The Age of Enlightenment began when scholars stopped depending on the “wisdom of the ancients” and started demanding proof. As hard as we try, rarely can we see how many of our own ideas are based on well-hidden superstitions or unproven assumptions. The act of contesting a core idea that everyone in the group believes is heretical. Sometimes, only outsiders have the social freedom and sufficiently different perspective to be heretics.
4. Thinking Beyond Right or Wrong
When big changes are needed, most new ideas will be wrong, because knowing what innovations will be successful is not predictable. But established organizations are built on their members being right (or right enough) most of the time. Their tasks are defined and they don’t make a lot of mistakes. Too many mistakes get people fired.
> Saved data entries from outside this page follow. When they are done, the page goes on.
(* ===== verification/DashCards.v ===== *)
(** The cards of the dashboard page (the script in network/dashboard.rs): the
    formatters of rates and difficulties, the counts of workers, the card of
    rejects, the light of the page's own connection.

    A fixed number of decimals is what the script asks of numbers below 1e21. *)
From S2P Require Export DashPage.
From Stdlib Require Import Strings.Ascii.

(** ** Formatters *)

(** [x.toFixed(digits)], for one digit or more. *)
Fixpoint pad_zeros (n : nat) (s : string) : string :=
  match n with O => s | S n => if str_len s <? Z.of_nat (S n) then ("0" +:+ pad_zeros n s)%string else s end.
Definition fixed_digits (n digits : Z) : string :=
  (dec (n / 10 ^ digits) +:+ "." +:+ pad_zeros (Z.to_nat digits) (dec (n mod 10 ^ digits)))%string.
Definition to_fixed (x : f64) (digits : Z) : string :=
  if f64_lt x f64_zero then ("-" +:+ fixed_digits (to_fixed_scaled x digits) digits)%string
  else fixed_digits (to_fixed_scaled x digits) digits.
Example to_fixed_ex :
  to_fixed (f64_lit (-1) (-4)) 2 = "-0.06" /\ to_fixed (f64_of_Z 12) 2 = "12.00" /\ to_fixed (f64_lit 129 (-7)) 3 = "1.008".
Proof. repeat split; vm_compute; reflexivity. Qed.
Definition e10 (n : Z) : f64 := f64_of_Z (10 ^ n).
Definition fmt_hr (hps : f64) (short : bool) : string :=
  let unit n a b := (to_fixed (f64_div hps (e10 n)) 2 +:+ (if short then a else b))%string in
  if f64_le (e10 21) hps then unit 21 " Z" " ZH/s"
  else if f64_le (e10 18) hps then unit 18 " E" " EH/s"
  else if f64_le (e10 15) hps then unit 15 " P" " PH/s"
  else if f64_le (e10 12) hps then unit 12 " T" " TH/s"
  else if f64_le (e10 9) hps then unit 9 " G" " GH/s"
  else if f64_le (e10 6) hps then unit 6 " M" " MH/s"
  else if f64_le (e10 3) hps then unit 3 " K" " KH/s"
  else (dec (to_fixed_scaled hps 0) +:+ (if short then empty_str else " H/s"))%string.
(** [fmtDiff] of a count. *)
Definition fmt_diff (d : Z) : string :=
  let unit n digits a := (to_fixed (f64_div (f64_of_Z d) (e10 n)) digits +:+ a)%string in
  if f64_le (e10 12) (f64_of_Z d) then unit 12 2 "T"
  else if f64_le (e10 9) (f64_of_Z d) then unit 9 2 "G"
  else if f64_le (e10 6) (f64_of_Z d) then unit 6 2 "M"
  else if f64_le (e10 3) (f64_of_Z d) then unit 3 1 "K"
  else dec d.
Example fmt_ex :
  fmt_hr (f64_of_Z 1230000000000) false = "1.23 TH/s" /\ fmt_hr (f64_of_Z 999) true = "999" /\
  fmt_diff 98304 = "98.3K" /\ fmt_diff 512 = "512".
Proof. repeat split; vm_compute; reflexivity. Qed.
(** The estimated change at the next retarget; a number that is not finite
    reaches the page as [null]. *)
Inductive adj_color := ColorMuted | ColorBad | ColorOk.
Definition fmt_adjustment_pct (pct : f64) : string * adj_color :=
  if f64_is_finite pct then
    let limit := f64_div f64_one (f64_of_Z 20) in
    let sign := if f64_le f64_zero pct then "+" else empty_str in
    ((sign +:+ to_fixed pct 2 +:+ "%")%string,
     if f64_lt limit pct then ColorBad else if f64_lt pct (f64_sub f64_zero limit) then ColorOk else ColorMuted)
  else ("—", ColorMuted).
Example fmt_adjustment_ex :
  fmt_adjustment_pct (f64_lit 5 (-1)) = ("+2.50%", ColorBad) /\ fmt_adjustment_pct (f64_lit (-5) (-1)) = ("-2.50%", ColorOk) /\
  fmt_adjustment_pct f64_zero = ("+0.00%", ColorMuted) /\ fmt_adjustment_pct S754_nan = ("—", ColorMuted).
Proof. repeat split; vm_compute; reflexivity. Qed.

(** ** The page's own connection *)

Definition update_conn_led (last_stats_ok now_ms : Z) : led * string :=
  let secs := dec ((now_ms - last_stats_ok + 500) / 1000) in
  if negb (last_stats_ok =? 0) && (now_ms - last_stats_ok <? 25000) then
    (LedOn, ("Live — updated " +:+ secs +:+ "s ago")%string)
  else (LedOff, if negb (last_stats_ok =? 0) then ("Connection lost — no update for " +:+ secs +:+ "s")%string else "Connecting…").
Lemma conn_led_on last_stats_ok now_ms :
  fst (update_conn_led last_stats_ok now_ms) = LedOn <-> last_stats_ok ≠ 0 /\ now_ms - last_stats_ok < 25000.
Proof.
  unfold update_conn_led. destruct (Z.eqb_spec last_stats_ok 0), (Z.ltb_spec (now_ms - last_stats_ok) 25000); cbn; naive_solver lia.
Qed.

(** ** The workers and their rejects *)

Section cards.
(** [toLocaleString], which is the browser's. *)
Context (to_locale : Z -> string).

(** Online, offline and degraded workers. *)
Definition worker_counts (workers : list WorkerState) (now_sec : Z) : Z * Z * Z :=
  (Z.of_nat (length (List.filter ws_online workers)), Z.of_nat (length (List.filter (fun w => negb (ws_online w)) workers)),
   Z.of_nat (length (List.filter (fun w => is_degraded w now_sec) workers))).
(** What the table and the card call a worker: the second part of its name. *)
Definition worker_label (name : string) : string :=
  match split_once "." name with
  | Some (_, rest) => match split_once "." rest with Some (second, _) => second | None => rest end
  | None => name
  end.
(** The reasons of all workers, in the order they are first met. *)
Fixpoint add_reason (r : string) (n : Z) (totals : list (string * Z)) : list (string * Z) :=
  match totals with
  | [] => [(r, n)]
  | (r', n') :: totals => if bool_decide (r' = r) then (r', n' + n) :: totals else (r', n') :: add_reason r n totals
  end.
Definition reason_totals (workers : list WorkerState) : list (string * Z) :=
  fold_left (fun totals w => fold_left (fun totals e => add_reason (fst e) (snd e) totals) (object_entries (ws_reject_reasons w)) totals)
    workers [].
Definition share_pct (n total : Z) : string := if 0 <? total then to_fixed1 (percent n total) else "0.0".
Definition reject_rate_text (d : StatsSnapshot) : string :=
  (to_locale (ss_shares_rejected d) +:+ " (" +:+ share_pct (ss_shares_rejected d) (ss_shares_accepted d + ss_shares_rejected d) +:+ "%)")%string.
Definition stale_rate_text (d : StatsSnapshot) : string :=
  let stale_total := fold_left (fun sum w => sum + ws_shares_stale w) (ss_worker_states d) 0 in
  let others := join " · " (map (fun e => (reject_label (fst e) +:+ ": " +:+ to_locale (snd e))%string)
    (by_count (List.filter (fun e => negb (bool_decide (fst e = "stale")) && (0 <? snd e)) (reason_totals (ss_worker_states d))))) in
  ("Stale: " +:+ to_locale stale_total +:+ " (" +:+ share_pct stale_total (ss_shares_accepted d + ss_shares_rejected d) +:+ "%)"
     +:+ (if bool_decide (others = empty_str) then empty_str else (" · " +:+ others)%string))%string.
Definition level_cls (l : level) : string := match l with Act => "bad" | Watch => "warn" | _ => empty_str end.
Definition is_flagged (l : level) : bool := match l with Watch | Act => true | _ => false end.
Record rejects_card := {
  rc_rejecting : Z; rc_rejecting_class : string; rc_rate_class : string;
  rc_health : option (string * string * string);   (** text, title, class; [None] while hidden *)
}.
Definition render_rejects (workers : list WorkerState) (now_sec : Z) : rejects_card :=
  let judged := map (fun w => (w, reject_health to_locale w now_sec)) workers in
  let flagged := List.filter (fun x => is_flagged (h_level (snd x))) judged in
  let worst := head (sort_desc (fun x => HEALTH_RANK (h_level (snd x)))
    (List.filter (fun x => match h_level (snd x) with LevelOk => false | _ => true end) judged)) in
  let level_of x := h_level (snd x : health) in
  {| rc_rejecting := Z.of_nat (length flagged);
     rc_rejecting_class := match flagged with [] => empty_str | _ => level_cls (default LevelOk (level_of <$> worst)) end;
     rc_rate_class := ("val " +:+ level_cls (default LevelOk (level_of <$> worst)))%string;
     rc_health := (fun x =>
       let more := if 1 <? Z.of_nat (length flagged)
                   then (" (+" +:+ dec (Z.of_nat (length flagged) - 1) +:+ " more)")%string else empty_str in
       ((worker_label (ws_worker (fst x)) +:+ ": " +:+ h_text (snd x) +:+ more)%string,
        (h_title (snd x) +:+ " · click for what it means")%string,
        ("sub trunc " +:+ level_cls (level_of x))%string)) <$> worst |}.

(** *** The card names a worst worker *)

Definition top_of {A} (key : A -> Z) (l : list A) (x : A) : Prop := x ∈ l /\ forall y, y ∈ l -> key y <= key x.
Lemma insert_desc_head {A} (key : A -> Z) x l :
  head (insert_desc key x l) = Some (match l with y :: _ => if key x <=? key y then y else x | [] => x end).
Proof. destruct l as [|y l]; cbn; [done|]. by destruct (key x <=? key y). Qed.
Lemma sort_desc_head {A} (key : A -> Z) l : match head (sort_desc key l) with Some x => top_of key l x | None => l = [] end.
Proof.
  unfold sort_desc. induction l as [|x l IH] using rev_ind; [done|]. rewrite fold_left_app. cbn [fold_left].
  rewrite insert_desc_head. destruct (fold_left _ l []) as [|y acc]; cbn [head] in IH.
  - subst l. split; [apply list_elem_of_singleton; done|]. by intros y ->%list_elem_of_singleton.
  - destruct IH as [Hy Hmax]. destruct (Z.leb_spec (key x) (key y)) as [Hle|Hlt]; split.
    + apply elem_of_app. by left.
    + intros z [Hz| ->%list_elem_of_singleton]%elem_of_app; [by apply Hmax|done].
    + apply elem_of_app. right. by apply list_elem_of_singleton.
    + intros z [Hz| ->%list_elem_of_singleton]%elem_of_app; [specialize (Hmax z Hz); lia|done].
Qed.
Lemma rank_max l : HEALTH_RANK l <= HEALTH_RANK Act.
Proof. destruct l; cbn; lia. Qed.
Lemma level_cls_bad l : level_cls l = "bad" <-> l = Act.
Proof. by destruct l. Qed.
(** The card is hidden exactly when every worker is well, its colour is red
    exactly when some worker needs action, and it names one of the worst. *)
Lemma rejects_card_names_worst workers now_sec :
  let level_of w := h_level (reject_health to_locale w now_sec) in
  let card := render_rejects workers now_sec in
  (rc_health card = None <-> forall w, w ∈ workers -> level_of w = LevelOk) /\
  (rc_rate_class card = "val bad" <-> exists w, w ∈ workers /\ level_of w = Act) /\
  (forall text title cls, rc_health card = Some (text, title, cls) -> exists w rest, w ∈ workers /\
     (forall w', w' ∈ workers -> HEALTH_RANK (level_of w') <= HEALTH_RANK (level_of w)) /\
     text = (worker_label (ws_worker w) +:+ ": " +:+ h_text (reject_health to_locale w now_sec) +:+ rest)%string).
Proof.
  intros level_of card. unfold card, render_rejects. cbv zeta. cbn [rc_health rc_rate_class].
  set (judged := map _ workers). 
  match goal with |- context [sort_desc _ (List.filter ?f judged)] => set (bad := List.filter f judged) end.
  assert (forall w, w ∈ workers -> level_of w ≠ LevelOk -> (w, reject_health to_locale w now_sec) ∈ bad) as Hbad.
  { intros w Hw Hl. apply list_elem_of_In, List.filter_In. split.
    - apply list_elem_of_In, list_elem_of_fmap. by exists w.
    - unfold level_of in Hl. cbn [snd]. destruct (h_level (reject_health to_locale w now_sec)); congruence. }
  assert (forall x, x ∈ bad -> exists w, w ∈ workers /\ x = (w, reject_health to_locale w now_sec) /\ level_of w ≠ LevelOk) as Hof.
  { intros x [Hx Hl]%list_elem_of_In%List.filter_In. apply list_elem_of_In, list_elem_of_fmap in Hx as (w & -> & Hw).
    exists w. split; [done|]. split; [done|]. cbn in Hl. unfold level_of. intros Heq. by rewrite Heq in Hl. }
  pose proof (sort_desc_head (fun x => HEALTH_RANK (h_level (snd x))) bad) as Hh.
  destruct (head _) as [x|]; cbn [fmap option_fmap option_map default].
  - destruct Hh as [Hx Hmax]. destruct (Hof x Hx) as (w & Hw & -> & Hl). cbn [snd fst] in *. split; [|split].
    + split; [done|]. intros Hall. by apply Hall in Hw.
    + split.
      * intros H. exists w. split; [done|]. apply level_cls_bad. by injection H.
      * intros (w' & Hw' & Ha). specialize (Hmax _ (Hbad w' Hw' ltac:(congruence))). cbn [snd] in Hmax.
        assert (level_of w = Act) as Hact by (unfold level_of in *; rewrite Ha in Hmax; by destruct (h_level (reject_health to_locale w now_sec))).
        unfold level_of in Hact. by rewrite Hact.
    + intros text title cls [= <- _ _]. eexists w, _. split; [done|]. split; [|reflexivity]. intros w' Hw'.
      destruct (decide (HEALTH_RANK (level_of w') = 0)) as [->|Hne]; [by destruct (level_of w)|].
      apply (Hmax (w', reject_health to_locale w' now_sec)), Hbad; [done|]. intros Heq. by rewrite Heq in Hne.
  - assert (forall w, w ∈ workers -> level_of w = LevelOk) as Hall.
    { intros w Hw. destruct (level_of w) eqn:E; [done|..]; exfalso;
        (assert (level_of w ≠ LevelOk) as Hne by congruence); specialize (Hbad w Hw Hne); rewrite Hh in Hbad; by apply elem_of_nil in Hbad. }
    split; [done|]. split; [|done]. split; [done|]. intros (w & Hw & Ha). by rewrite Hall in Ha.
Qed.
End cards.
In the routine of work, there isn’t much room for being wrong. Heck, there isn’t much room for it in adult life. There are times, however, as in the development of a startup, or an innovation project, in which being wrong is necessary on the path to discovery.
Asking questions, generating ideas and running experiments is a creative process that is not judged by rightness or wrongness. It’s judged by the volume and speed of generation. You can’t be wrong generating new ideas and making new connections, but that doesn’t stop insiders from being scared of it. Outsiders don’t have the cultural debt that makes them prejudge everything they ask or wonder, which helps them see beyond right and wrong.
5. Lived Experience with Different Information
So far, I’ve talked about how outsiders help simply by not being a regular member of a group. In that regard, anyone can be an outsider. Some of the most powerful insights, however, are often contributed by people who are also different than most members of the group.
Gender and ethnicity provide two of the most obvious ways to inject diversity into your group culture, but opportunities to find divergent perspectives are everywhere. How might you include people with disabilities? Different socio-economic standing? Political views? Buying habits? Geographical location? Family composition? Age? Education? Industry experience? Different career goals?
Your job here is not to bring in a person to act as a representative of women or people of color, or new Americans or whomever. It is to recognize that you don’t know how they see the world differently than you do. You don’t know what their experiences are like. You don’t know what they could teach you. You don’t know what you’re missing when your group culture is insular, rather than inclusive.
Breakthrough insights, no matter how big or small, are often triggered by expanding your thinking. There is no better way to expand your thinking, than to expand the circle of people you involve in the process.